Engaging Millennials in the Workforce

May 22, 2012

Photo by David Bohrer / © U.S. Chamber of Commerce

Small business owners face a frustrating generation gap when it comes to working with the Millennial generation--those born roughly during the 1980s. At America's Small Business Summit 2012, they learned that they need to embrace them and incorporate them into the cultures of their businesses for future success.

Jennifer Kushell, President of Young & Successful Media and founder of YSN.com, told attendees that the world is getting younger. The average age of the world population is 25, and one billion young people are entering the workforce worldwide.

These people going through their first ten years after graduating college, called "emerging adulthood" by Kushell, are the people employers now have to manage. Members of the audience told stories about bored young employees playing on Facebook and who needed to be handheld through simple tasks.

Kushell told the audience that that Millennials have "a lot of entitlement issues," and they have "a huge fear of failure." Their challenge is, "They know they have a lot of potential but they don't know what to do with it."

Yet they have strengths that small businesses can tap. They are adept at using new technology--see Mark Zuckerberg and the rise of Facebook. Millennials like to find creative solutions to problems, and being always connected makes them perfect for social network marketing.

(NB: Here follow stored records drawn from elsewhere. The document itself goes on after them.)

(* ===== verification/OrderSubmit.v ===== *)
(** * Order submission (apps/execution_gateway/routes/orders.py, [submit_order])

    The handler of POST /api/v1/orders behind authentication: the gates of
    [OrderGates], the position reservation, the idempotency check, the
    fat-finger check, the row in the database, the submission to the broker and
    what is undone when it fails.  [token] is the reservation's random token and
    [today] the UTC date; the time an order took is only logged. *)

From S2P Require Import Prelude PyDecimal PyText OrderStatus OrderSchema OrderId GatewayDb OrderCas FillOps RedisClient.
From S2P Require Import Gateway PriceFeed SliceExec OrderGates.
From S2P Require KillSwitch Breaker Reservation FatFinger ReconOrphans.
Import Gateway.Accounts.
Open Scope Z_scope.

Record OrderResponse := {
  resp_client_order_id : string;
  resp_status : string;
  resp_broker_order_id : option string;
  resp_core : order_core;
  resp_created_at : Z;
  resp_message : string
}.

Definition response (client_order_id : string) (row : order_row) (message : string) : OrderResponse := {|
  resp_client_order_id := client_order_id; resp_status := o_status (o_exec row);
  resp_broker_order_id := o_broker_order_id (o_exec row); resp_core := o_core row;
  resp_created_at := o_created_at row; resp_message := message |}.

Definition same_price (a b : option decimal) : bool :=
  match a, b with
  | None, None => true
  | Some x, Some y => deqb x y
  | _, _ => false
  end.

(** No statement writes [execution_style], so a row has the column's default, "instant". *)
Definition _idempotency_payload_matches (order : OrderRequest) (existing : order_row) (strategy_id : string) : bool :=
  let c := o_core existing in
  bool_decide (req_symbol order = o_symbol c) && bool_decide (req_side order = o_side c)
  && (req_qty order =? o_qty c) && bool_decide (req_order_type order = o_order_type c)
  && same_price (req_limit_price order) (o_limit_price c) && same_price (req_stop_price order) (o_stop_price c)
  && bool_decide (req_time_in_force order = o_time_in_force c)
  && bool_decide (req_execution_style order = "instant") && bool_decide (strategy_id = o_strategy_id c).

Definition id_collision (client_order_id : string) : exn :=
  HTTPException 409 ("client_order_id '" +:+ client_order_id +:+ "' already exists for a different order. Supply a unique ID.").
(* ===== verification/OrderFaults.v ===== *)
(** * Repeated and disturbed submissions

    A repeated order is answered from its row; and three disturbances that
    leave an order wrong: a commit whose reply is lost, a price lookup that
    fails while the reservation is held, and a fill that arrives between the
    broker's answer and the update that records it. *)

From S2P Require Import Prelude PyDecimal PyText OrderStatus OrderSchema OrderId GatewayDb OrderCas FillOps RedisClient.
From S2P Require Import Gateway PriceFeed SliceExec OrderGates OrderSubmit OrderOutcome.
From S2P Require KillSwitch Breaker Reservation FatFinger ReconOrphans ReconState Recovery Liquidity.
Open Scope Z_scope.

(** The answer to a request whose identifier [row] has. *)
Definition retried (app : gateway) (order : OrderRequest) (id : string) (row : order_row) : result OrderResponse :=
  if _idempotency_payload_matches order row (cfg_strategy_id app)
  then Ok (response id row "Order already exists (idempotent retry)") else Raise (id_collision id).

(** The position of [symbol] counts as [x] from now on, whenever it is asked for. *)
Definition reserved_for_good (symbol : string) (x : Z) (sh : shared) : Prop :=
  forall now, Reservation.redis_get now (Reservation._get_key symbol) (sh_reserved sh) = Some x.

Section quiet.
Context (env : environment) (app : gateway).
Hypothesis Hq : quiet env.

Lemma reserve_position_refused token order s :
  lasting (req_symbol order) (g_shared s) ->
  cfg_max_position_size app < Z.abs (counted_position (req_symbol order) (g_shared s) + order_delta order) ->
  exists s1, reserve_position env app token order s = (Raise (HTTPException 422 "Position limit exceeded"), s1) /\
    g_shared s1 = g_shared s /\ g_sent s1 = g_sent s.
Proof.
  intros Hl Hb. unfold reserve_position. rewrite M_bind_run. unfold try_except, get_position_by_symbol.
  rewrite (call_read env _ _ _ Hq (fun sh => in_db_read _ sh)), M_bind_run, call_quiet by done.
  unfold in_reserved. rewrite zoom_run. unfold Reservation.reserve, Reservation.reserve_script, Reservation.redis_get.
  rewrite shared_tick. fold (order_delta order).
  replace (default _ _) with (counted_position (req_symbol order) (g_shared s)).
  2:{ unfold counted_position. destruct (sh_reserved (g_shared s) !! _) as [v|] eqn:Ev; [|done].
      simpl. unfold Reservation.rlive. by rewrite (Hl v Ev). }
  destruct (Z.ltb_spec (cfg_max_position_size app) (Z.abs (counted_position (req_symbol order) (g_shared s) + order_delta order)));
    [|lia]. cbn [fst snd Reservation.rr_success negb]. eexists. split; [reflexivity|]. split; [|reflexivity].
  simpl. by destruct (g_shared s).
Qed.

(** A repeated order never reaches the broker and leaves the database and the reserved position as they
    were: it is answered from its row when the request is the one recorded, and with 409 when
    it is not; but when the first order used up the position limit the retry is refused with 422,
    because the reservation comes before the idempotency check. *)
Theorem repeated_order_is_not_sent json_loads token today order id row s :
  prompt env -> open_gates env app order (g_shared s) -> client_id app today order = Ok id ->
  lasting (req_symbol order) (g_shared s) -> db_orders (sh_db (g_shared s)) !! id = Some row ->
  let out := submit_order env app json_loads token today order s in
  let cur := counted_position (req_symbol order) (g_shared s) in
  sh_db (g_shared out.2) = sh_db (g_shared s) /\ g_sent out.2 = g_sent s /\
  if Z.abs (cur + order_delta order) <=? cfg_max_position_size app then
    settled (req_symbol order) token cur (sh_reserved (g_shared s)) (sh_reserved (g_shared out.2)) /\
    out.1 = retried app order id row
  else out.1 = Raise (HTTPException 422 "Position limit exceeded") /\ sh_reserved (g_shared out.2) = sh_reserved (g_shared s).
Proof.
  intros Hp Ho Hid Hl Hr. cbv zeta. rewrite (gates_run _ _ _ _ _ _ _ _ Hq Ho Hid).
  unfold reserve_and_place. set (s0 := past_gates s). rewrite M_bind_run.
  destruct (Z.leb_spec (Z.abs (counted_position (req_symbol order) (g_shared s) + order_delta order)) (cfg_max_position_size app))
    as [Hb|Hb].
  - rewrite (reserve_position_run env app Hq token order s0) by (exact Hl || exact Hb).
    set (t0 := clock env (S (g_calls s0)) / second_us). set (s1 := after_call _ _).
    rewrite M_bind_run, (find_existing_run env Hq).
    change (db_orders (sh_db (g_shared s1)) !! id) with (db_orders (sh_db (g_shared s)) !! id). rewrite Hr.
    rewrite M_bind_run, (release_run env Hq). unfold existing_response, retried. cbn [fst snd].
    set (s2 := after_call _ _).
    assert (Hset : settled (req_symbol order) token (counted_position (req_symbol order) (g_shared s))
      (sh_reserved (g_shared s)) (sh_reserved (g_shared s2))) by apply release_settles, Hp.
    by destruct (_idempotency_payload_matches order row (cfg_strategy_id app)).
  - destruct (reserve_position_refused token order s0) as (s1 & E & H1 & H2); [exact Hl|exact Hb|].
    rewrite E. cbn [fst snd]. by rewrite H1, H2.
Qed.
End quiet.

(** ** Disturbances *)

(** A commit whose reply is lost: the handler gives up with the row in place, pending_new, the shares
    free again and nothing sent.  Nothing will ever send it: the retry is answered from the row. *)
Theorem lost_commit_strands_order env app order token id m s :
  (forall n sh, others env n sh = sh) -> fates env (g_calls s) = ReplyLost (OperationalError m) ->
  fates env (S (g_calls s)) = Up -> cfg_dry_run app = false ->
  db_orders (sh_db (g_shared s)) !! id = None ->
  order_valid (db_orders (sh_db (g_shared s))) id (new_row app order 0) = true ->
  exists s1 row, insert_order_row env app order token id s = (Raise (OperationalError m), s1) /\
    g_sent s1 = g_sent s /\ db_orders (sh_db (g_shared s1)) !! id = Some row /\ o_status (o_exec row) = "pending_new" /\
    o_core row = core_of (cfg_strategy_id app) order.
Proof.
  intros Ho Hf Hu Hd Hn Hv. set (now := clock env (g_calls s)).
  set (s0 := after_call (with_row id (new_row app order now) (g_shared s)) s).
  assert (E : call env (fun now => in_db (create_order now id (cfg_strategy_id app) order
      (if cfg_dry_run app then "dry_run" else "pending_new") None None)) s = (Raise (OperationalError m), s0)).
  { unfold call. rewrite Hf, Ho, Hd. unfold in_db. rewrite zoom_run. fold now.
    change (create_order now id (cfg_strategy_id app) order "pending_new" None None)
      with (transaction (insert_order id (new_row app order now))).
    unfold transaction. rewrite (insert_order_run id (new_row app order now) _ Hn Hv). done. }
  unfold insert_order_row. erewrite try_raise; [|rewrite M_bind_run, E; reflexivity|reflexivity].
  unfold insert_failed. rewrite M_bind_run. unfold release. rewrite M_bind_run. unfold call.
  change (g_calls s0) with (S (g_calls s)). rewrite Hu, Ho. unfold in_reserved. rewrite zoom_run.
  unfold Reservation.release at 1. destruct (Reservation.release_script _ _ _ _) as [[[p n]|] st] eqn:Er; cbn [fst snd];
    eexists _, (new_row app order now); (split; [reflexivity|]); simpl; rewrite lookup_insert_eq; by split_and!.
Qed.

(** The price lookup of the fat-finger check runs while the reservation is held, and nothing releases it:
    when the Redis client gives up (tenacity's RetryError), the order is refused but its shares stay
    reserved; the token expires, the aggregate does not. *)
Theorem failed_lookup_leaks_reservation env app json_loads order token id limit s :
  quiet env -> lasting (req_symbol order) (g_shared s) ->
  Z.abs (counted_position (req_symbol order) (g_shared s) + order_delta order) <= cfg_max_position_size app ->
  db_orders (sh_db (g_shared s)) !! id = None ->
  FatFinger.max_notional (FatFinger.get_effective_thresholds (sh_fat_finger (g_shared s)) (req_symbol order)) = Some limit ->
  req_limit_price order = None -> req_stop_price order = None -> has_redis app = true ->
  outage (redis_net env) (sh_redis (g_shared s)) ->
  exists s', reserve_and_place env app json_loads token order id s = (Raise RetryError, s') /\
    g_sent s' = g_sent s /\ sh_db (g_shared s') = sh_db (g_shared s) /\
    reserved_for_good (req_symbol order) (counted_position (req_symbol order) (g_shared s) + order_delta order) (g_shared s').
Proof.
  intros Hq Hl Hb Hn Ht Hlp Hsp Hr Hout. unfold reserve_and_place. rewrite M_bind_run.
  rewrite (reserve_position_run env app Hq token order s Hl Hb). set (t0 := clock env _ / second_us). set (s1 := after_call _ _).
  rewrite M_bind_run, (find_existing_run env Hq).
  change (db_orders (sh_db (g_shared s1)) !! id) with (db_orders (sh_db (g_shared s)) !! id). rewrite Hn.
  unfold place_order. rewrite M_bind_run. unfold fat_finger_gate. rewrite M_bind_run. unfold local at 1, reads.
  destruct Hq as [_ Ho]. rewrite Ho. cbv zeta.
  change (sh_fat_finger (g_shared (tick s1))) with (sh_fat_finger (g_shared s)). rewrite M_bind_run.
  unfold resolve_fat_finger_context. rewrite M_bind_run. unfold resolve_price. rewrite Ht, Hlp, Hsp, Hr.
  rewrite M_bind_run. unfold local. rewrite Ho. unfold in_redis. rewrite zoom_run. set (s2 := after_call _ (tick s1)).
  change (sh_redis (g_shared s2)) with (sh_redis (g_shared s)).
  assert (E : forall now, exists r', batch_fetch_realtime_prices_from_redis json_loads (Some (redis_net env)) now
      [req_symbol order] (sh_redis (g_shared s)) = (Raise RetryError, r')).
  { intros now. unfold batch_fetch_realtime_prices_from_redis, try_except. rewrite M_bind_run. unfold mget, with_retry.
    cbn [fmap list_fmap]. match goal with |- context [attempts ?net ?n ?op ?st] =>
      pose proof (attempts_outage op net n st Hout) as Hx; destruct (attempts net n op st) as [x r'] end.
    simpl in Hx. subst x. by exists r'. }
  destruct (E (clock env (g_calls s2))) as [r' E']. rewrite E'. cbn [fst snd].
  eexists. split; [reflexivity|]. split; [reflexivity|]. split; [reflexivity|]. intros now.
  apply Reservation.reserved_aggregate.
Qed.

(** The update that records the broker's identifier is not a compare-and-swap: whatever the webhook
    has made of the row in the meantime, a complete fill included, it is pending_new and open again. *)
Theorem acceptance_overwrites_fill env order token id bid s row :
  fates env (g_calls s) = Up -> fates env (S (g_calls s)) = Up ->
  let sh := others env (S (g_calls s)) (snd (in_reserved (Reservation.confirm (clock env (g_calls s) / second_us)
              (req_symbol order) token) (others env (g_calls s) (g_shared s)))) in
  db_orders (sh_db sh) !! id = Some row ->
  (forall now, order_valid (db_orders (sh_db sh)) id (accepted_row bid now row) = true) ->
  exists s' row', record_acceptance env order token id bid s = (Ok tt, s') /\
    db_orders (sh_db (g_shared s')) !! id = Some row' /\ o_status (o_exec row') = "pending_new" /\
    o_is_terminal (o_exec row') = false /\ o_filled_qty (o_exec row') = o_filled_qty (o_exec row).
Proof.
  intros Hf1 Hf2 sh Hr Hv. unfold record_acceptance, confirm. rewrite M_bind_run, M_bind_run. unfold call at 1. rewrite Hf1.
  assert (Hc : exists r, in_reserved (Reservation.confirm (clock env (g_calls s) / second_us) (req_symbol order) token)
      (others env (g_calls s) (g_shared s)) = (Ok r, snd (in_reserved (Reservation.confirm (clock env (g_calls s) / second_us)
      (req_symbol order) token) (others env (g_calls s) (g_shared s))))).
  { unfold in_reserved. rewrite zoom_run. unfold Reservation.confirm.
    destruct (Reservation.confirm_script _ _ _ _) as [[] st]; by eexists. }
  destruct Hc as [r E]. rewrite E. set (s1 := after_call _ s). unfold mret, M_ret. unfold try_except. rewrite M_bind_run.
  unfold call. change (g_calls s1) with (S (g_calls s)). rewrite Hf2. change (others env (S (g_calls s)) (g_shared s1)) with sh.
  unfold in_db. rewrite zoom_run. set (now := clock env (S (g_calls s))).
  change (update_order_status now id "pending_new" (Some bid) None None None)
    with (transaction (update_order id always (accepted_row bid now))).
  unfold transaction, update_order. rewrite M_bind_run. unfold get_state. cbv beta iota. rewrite Hr. simpl always. cbv iota.
  rewrite Hv. eexists _, (accepted_row bid now row). split; [reflexivity|]. simpl. rewrite lookup_insert_eq. by split_and!.
Qed.
(** In every window at most [max_requests] calls are let through. *)
Theorem window_never_exceeded lim user action max_requests window calls s T :
  0 < window -> 0 <= max_requests -> in_order [] calls -> l_sets s !! (key_prefix lim +:+ action +:+ ":" +:+ user) = None ->
  Z.of_nat (length (passed window T calls (answers lim user action max_requests window calls s))) <= max_requests.
Proof.
  intros Hw Hm Ho Hs. rewrite (answers_promised lim user action max_requests window calls [] s); [|done|done|constructor|by apply holds_start].
  pose proof (promised_within max_requests window T calls []) as H. simpl in H. rewrite Nat.add_0_r in H.
  destruct (passed _ _ _ _); [done|by apply H].
Qed.

(** A refused call counts as well: a caller that goes on calling, ever so slowly but more than [max_requests] times per
    window, is refused for good after its first [max_requests] calls. *)
Theorem insistent_caller_starves lim user action max_requests window d calls s :
  0 <= d -> 0 <= max_requests -> max_requests * d < window -> in_order [] calls -> steady d [] calls ->
  l_sets s !! (key_prefix lim +:+ action +:+ ":" +:+ user) = None ->
  Forall (eq false) (drop (Z.to_nat max_requests) (answers lim user action max_requests window calls s)).
Proof.
  intros Hd Hm Hw Ho Hst Hs. rewrite (answers_promised lim user action max_requests window calls [] s); [|nia|done|constructor|by apply holds_start].
  pose proof (promised_starves max_requests window d calls Hd Hm Hw [] Hst) as H. simpl in H. by rewrite Nat.sub_0_r in H.
Qed.

(** ** The fixed windows of the alerts *)

Fixpoint alert_answers (lim : RateLimiter) (key : string) (limit ttl : Z) (times : list Z) (s : limits) : list bool :=
  match times with
  | [] => []
  | t :: times' =>
      let out := check_alert_rate_limit lim Served t key limit ttl None s in
      match fst out with Ok b => b | Raise _ => false end :: alert_answers lim key limit ttl times' (snd out)
  end.

Lemma alert_run lim t key limit ttl mode s :
  check_alert_rate_limit lim Served t key limit ttl mode s =
    (Ok (fst (incr_script t key ttl s) <=? limit), snd (incr_script t key ttl s)).
Proof. done. Qed.

Lemma alert_answers_from lim key limit ttl expires times : forall n s, 0 < n ->
  Forall (fun t => t < expires) times -> l_counters s !! key = Some {| n_value := n; n_expires := Some expires |} ->
  alert_answers lim key limit ttl times s = (fun i => n + Z.of_nat (S i) <=? limit) <$> seq 0 (length times).
Proof.
  induction times as [|t times IH]; intros n s Hn Ht Hs; [done|]. apply Forall_cons in Ht as [Ht Hts].
  assert (E : incr_script t key ttl s = (n + 1, {| l_sets := l_sets s;
    l_counters := <[key := {| n_value := n + 1; n_expires := Some expires |}]> (l_counters s) |})).
  { unfold incr_script, counted. rewrite Hs. cbn [n_expires]. destruct (Z.ltb_spec t expires); [|lia]. cbn [n_value].
    destruct (Z.eqb_spec (n + 1) 1); [lia|done]. }
  cbn [alert_answers length]. rewrite alert_run, E. cbn [fst snd]. rewrite (IH (n + 1)); [|lia|done|apply lookup_insert_eq].
  rewrite <- cons_seq, fmap_cons. f_equal. rewrite <- (fmap_S_seq 0), <- list_fmap_compose. apply list_fmap_ext. intros i x _. simpl.
  f_equal. lia.
Qed.

(** Of the alerts of one window exactly the first [limit] go out. *)
Theorem fixed_window_exact lim key limit ttl t times s :
  Forall (fun t' => t' < t + ttl * second_us) times -> counted t key s = None ->
  alert_answers lim key limit ttl (t :: times) s = (fun i => Z.of_nat (S i) <=? limit) <$> seq 0 (length (t :: times)).
Proof.
  intros Ht Hs. cbn [alert_answers length]. rewrite alert_run. unfold incr_script. rewrite Hs. cbn [fst snd n_value Z.eqb].
  rewrite (alert_answers_from lim key limit ttl (t + ttl * second_us) times 1); [|lia|done|apply lookup_insert_eq].
  rewrite <- cons_seq, fmap_cons. f_equal. rewrite <- (fmap_S_seq 0), <- list_fmap_compose. apply list_fmap_ext. intros i x _. simpl.
  f_equal. lia.
Qed.

(** The counters outlive their windows: a minute has no more than 60 seconds. *)
Lemma minute_covered t t' : minute_of t' = minute_of t -> t' < t + 60 * second_us.
Proof.
  unfold minute_of, second_us. intros H. pose proof (Z.mod_pos_bound t 1000000). pose proof (Z.mod_pos_bound t' 1000000).
  pose proof (Z.mod_pos_bound (t / 1000000) 60). pose proof (Z.mod_pos_bound (t' / 1000000) 60).
  pose proof (Z.div_mod t 1000000). pose proof (Z.div_mod t' 1000000).
  pose proof (Z.div_mod (t / 1000000) 60). pose proof (Z.div_mod (t' / 1000000) 60). lia.
Qed.

(** ** Examples *)

Definition ex_limiter : RateLimiter := {|
  fallback_mode := "deny"; default_max_requests := Some 2; default_window_seconds := Some 60; key_prefix := "rl:" |}.

Definition ex_limits : limits := {| l_sets := ∅; l_counters := ∅ |}.

(** Five calls, twenty seconds apart. *)
Definition ex_calls : list attempt_at := (fun i => {| at_us := 20 * second_us * i; at_ns := i |}) <$> [1; 2; 3; 4; 5].

Lemma ex_in_order : in_order [] ex_calls.
Proof. repeat split; try (apply (bool_decide_unpack _); vm_compute; exact I). Qed.


Lemma window_never_exceeded_witness :
  (length (passed 60 100 ex_calls (answers ex_limiter "ann" "cancel_order" 2 60 ex_calls ex_limits)) <= 2)%nat.
Proof.
  apply Nat2Z.inj_le, (window_never_exceeded ex_limiter "ann" "cancel_order" 2 60 ex_calls ex_limits 100);
    [reflexivity|discriminate|apply ex_in_order|reflexivity].
Defined.

Lemma insistent_caller_starves_witness :
  Forall (eq false) (drop 2 (answers ex_limiter "ann" "cancel_order" 2 60 ex_calls ex_limits)).
Proof.
  apply (insistent_caller_starves ex_limiter "ann" "cancel_order" 2 60 20 ex_calls ex_limits);
    [discriminate|discriminate|reflexivity|apply ex_in_order| |reflexivity].
  repeat split; vm_compute; discriminate.
Defined.
(* ===== verification/Mfa.v ===== *)
(** * The second factor (api/dependencies.py)

    [flatten_all] wants an ID token that proves a recent second factor of the same
    user.  What the JWKS validator makes of a token - the signature, issuer,
    audience and expiry are the JWT library's business - is given. *)

From S2P Require Import Prelude PyText OrderSchema.
Open Scope Z_scope.

Definition MFA_TOKEN_MAX_AGE_SECONDS : Z := 60.

(** The claims of a token that verified; [auth_time] in seconds. *)
Record claims := { cl_sub : option string; cl_amr : list string; cl_auth_time : option Z }.

(** What [validate_id_token] returns or raises. *)
Inductive id_token_check :=
| Claims (c : claims)
| ExpiredSignatureError
| InvalidIssuerError
| InvalidAudienceError
| ImmatureSignatureError
| RequestError
| InvalidTokenError
| DataError.

Definition MFA_METHODS : list string := ["webauthn"; "hwk"; "otp"; "sms"; "push"; "mfa"].

(** The first of them, the strongest first, that the token names. *)
Definition amr_method (amr : list string) : option string := head (filter (fun m => m ∈ amr) MFA_METHODS).

Definition TwoFaResult : Type := bool * option string * option string.

Definition denied (why : string) : TwoFaResult := (false, Some why, None).

(** At [now], in microseconds; [validator] is [None] when Auth0 is not configured. *)
Definition verify_2fa_token (validator : option (string -> id_token_check)) (now : Z) (id_token requesting_user_id : string)
    : TwoFaResult :=
  match validator with
  | None => denied "mfa_misconfigured"
  | Some validate =>
      match validate id_token with
      | ExpiredSignatureError => denied "token_expired"
      | InvalidIssuerError => denied "invalid_issuer"
      | InvalidAudienceError => denied "invalid_audience"
      | ImmatureSignatureError => denied "token_not_yet_valid"
      | RequestError => denied "mfa_unavailable"
      | InvalidTokenError | DataError => denied "invalid_jwt"
      | Claims c =>
          if negb (bool_decide (cl_sub c = Some requesting_user_id)) then denied "token_mismatch"
          else if negb (existsb (fun m => bool_decide (m ∈ cl_amr c)) MFA_METHODS) then denied "mfa_required"
          else match cl_auth_time c with
               | None | Some 0 => denied "mfa_required"
               | Some auth_time =>
                   let auth_age := now - auth_time * second_us in
                   if auth_age <? 0 then denied "token_not_yet_valid"
                   else if MFA_TOKEN_MAX_AGE_SECONDS * second_us <? auth_age then denied "mfa_expired"
                   else (true, None, amr_method (cl_amr c))
               end
      end
  end.

Definition mfa_invalid : Z * string := (403, "mfa_invalid").

(** The map of [flatten_all_positions], and its default. *)
Definition error_map (mfa_error : string) : Z * string :=
  match mfa_error with
  | "token_expired" | "mfa_expired" => (403, "mfa_expired")
  | "invalid_issuer" | "invalid_audience" | "invalid_jwt" => mfa_invalid
  | "token_mismatch" => (403, "token_mismatch")
  | "mfa_misconfigured" | "mfa_unavailable" => (503, "mfa_unavailable")
  | _ => (403, "mfa_required")
  end.

(** A second factor counts when the token is the user's own, names a method, and the login is at most a minute old and
    not in the future; the method reported is the strongest one named. *)
Theorem second_factor_exact validator now id_token user method :
  verify_2fa_token validator now id_token user = (true, None, method) <->
  exists validate c t, validator = Some validate /\ validate id_token = Claims c /\ cl_sub c = Some user /\
    cl_auth_time c = Some t /\ t <> 0 /\ 0 <= now - t * second_us <= MFA_TOKEN_MAX_AGE_SECONDS * second_us /\
    method = amr_method (cl_amr c) /\ is_Some method.
Proof.
  assert (Hm : forall amr, existsb (fun m => bool_decide (m ∈ amr)) MFA_METHODS = true <-> is_Some (amr_method amr)).
  { intros amr. unfold amr_method. rewrite existsb_exists. split.
    - intros (m & Hin & Hm). apply bool_decide_eq_true in Hm. destruct (filter _ MFA_METHODS) as [|x l] eqn:E; [|by eexists].
      exfalso. apply (filter_nil_not_elem_of _ _ m E Hm). by apply list_elem_of_In.
    - intros [m Hm]. apply head_Some_elem_of in Hm. apply list_elem_of_filter in Hm as [Ha Hin]. exists m.
      split; [by apply list_elem_of_In|by apply bool_decide_eq_true]. }
  unfold verify_2fa_token, denied. split.
  - destruct validator as [validate|]; [|discriminate]. destruct (validate id_token) as [c| | | | | | |] eqn:Ev; try discriminate.
    case_bool_decide as Hs; [|discriminate]. destruct (existsb _ _) eqn:Ea; [|discriminate]. apply Hm in Ea.
    cbn [negb]. destruct (cl_auth_time c) as [t|] eqn:Et; [|discriminate]. destruct (decide (t = 0)) as [->|Hz]; [discriminate|].
    assert (E : forall A (a b : A), match t with 0 => a | _ => b end = b) by (by destruct t). rewrite E. clear E.
    destruct (Z.ltb_spec (now - t * second_us) 0); [discriminate|]. destruct (Z.ltb_spec (MFA_TOKEN_MAX_AGE_SECONDS * second_us) (now - t * second_us)); [discriminate|].
    intros [= <-]. exists validate, c, t. by split_and!.
  - intros (validate & c & t & -> & -> & Hs & Et & Hz & Ht & -> & Hsome). rewrite bool_decide_true by done. apply Hm in Hsome. rewrite Hsome, Et. cbn [negb].
    assert (E : forall A (a b : A), match t with 0 => a | _ => b end = b) by (by destruct t). rewrite E. clear E.
    destruct (Z.ltb_spec (now - t * second_us) 0); [lia|]. destruct (Z.ltb_spec (MFA_TOKEN_MAX_AGE_SECONDS * second_us) (now - t * second_us)); [lia|]. done.
Qed.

Kushell offered a few tips for small businesses to better integrate Millennials into their business culture:

  • Coach and mentor them.
  • Don't micromanage them. Instead, give them the freedom and flexibility on a project.
  • Assign them projects that have an impact.
  • Give them clear paths to career success and opportunities for them to learn and grow.

This new generation of workers have a lot to offer, according to Kushell. They can make businesses more innovative when it comes to technology, marketing, communications, and business strategy. It may be frustrating transitioning them into the workplace, but they want to contribute and make a difference.